The unappetizing situation is ostensibly laid to rest when Charles has his Brazzos double, an elderly lesbian named Sazz Pataki (Jane Lynch), stand in for him in a farewell prison meeting with Jan. I personally found this lame “punchline” only faintly funny, and for Charles’s condition another insult, as it turned his mental illness into a sick joke. One also wonders, as an aside, what Charles’s stepdaughter, Lucy (Zoe Margaret Colletti), might have made of Charles’s antics. For starters, she’d likely have amended her previous pronouncement that among her five fathers, he was her favorite.
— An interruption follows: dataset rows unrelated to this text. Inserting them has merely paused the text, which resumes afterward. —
(** C1: election safety.  In every state that a cluster with a fixed membership
    (stable or joint) reaches by the steps above, whatever the network does and
    whichever storage writes fail, no two elections of one term were won by
    different nodes, and two nodes that are leaders in the same term are the same
    node.  The steps leave out one thing the code can do: handling an answer that
    makes a read step down when the node is already at or past the term of the
    answer ([timely]); [late_read_answer_allows_second_vote] shows what that does. *)
Theorem election_safety m w0 w :
  initial m w0 -> rtc step w0 w ->
  (forall t i j, (t, i) ∈ won w -> (t, j) ∈ won w -> i = j) /\
  (forall i j n1 n2, nodes w !! i = Some n1 -> nodes w !! j = Some n2 ->
     role n1 = Leader -> role n2 = Leader -> currentTerm n1 = currentTerm n2 -> i = j).
Proof.
  intros Hinit Hs. pose proof (reachable_inv m _ _ Hinit Hs) as Hinv.
  split; [intros t i j; by apply (won_unique m)|]. intros i j n1 n2 Hi Hj Hr1 Hr2 Ht.
  apply (won_unique m w (currentTerm n1)); [done|by apply (proj2 Hinv i)|].
  rewrite Ht. by apply (proj2 Hinv j).
Qed.

(** C2: votes are durable promises.  In every state reached by the steps above a
    vote that was cast is remembered by the voter's memory and by its storage
    until the term is over, and no voter casts two different votes in a term,
    across storage failures and restarts, as long as every answer that makes a
    read step down is of a later term than the node that handles it ([timely]). *)
Theorem votes_are_durable m w0 w t v c :
  initial m w0 -> rtc step w0 w -> (t, v, c) ∈ ballots w ->
  (forall d, (t, v, d) ∈ ballots w -> d = c) /\
  (forall n, nodes w !! v = Some n ->
     covers (Persistent (state n)) t c /\ covers (stored n) t c).
Proof.
  intros Hinit Hs Hin. destruct (reachable_inv m _ _ Hinit Hs) as [(_ & _ & Hfun & _) Hn].
  split; [eauto|]. intros n Hv. by apply (Hn v n Hv).
Qed.

End Safety.

(** ** A sample run: node a wins the election of term 1 with the vote of b *)

Definition fresh (i : NodeID) : RaftNode MemoryStorage :=
  let p := mkPersistent 0 "" (mkMembership (mkConfiguration ["a"; "b"; "c"]) None) in
  mkRaftNode i (mkState p (mkVolatile 0 0) (mkLeaderState ∅ ∅) ∅ Follower "") NewLog
    (mkMemoryStorage p [] None) true (filter (fun j => j ≠ i) ["a"; "b"; "c"]) [] None 0 10 false false 0 1 true.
But the series moved on and all was forgiven, if not forgotten, among the three podcasters. And even I—after getting the druthers off my chest—resumed my qualified enjoyment of this utterly silly but surprisingly charming series. It helped that Mabel had chastised Charles in no uncertain terms for his indefensible behavior, and also that the series symbolically upbraids him as well. After all, it’s he alone among the podcasting trio who comes close to dying in Season 1 and plays dead in Season 2. Whether this “punishment” measures up to the “crime” is for the court of popular opinion to decide.
The main reason for letting Charles so readily off the hook, I believe, is casting. It’s doubtful that a no-name actor, or one noted for playing shady or downright dastardly figures in film and television, could have gotten away with what the beloved Steve Martin, known primarily as a standup comic and comedic actor, manages to do with comparative ease.
Or maybe art imitating art has the final say. In an epilogue to the Season 2 finale, the smash success of the Brazzos reboot leads to the eponymous detective’s release from the wheelchair and the remission of his dementia. Or as Charles’s step-daughter Lucy puts it, he’s been “de-demented.”
Now let’s hope this “recovery” applies to Charles as well from here on out.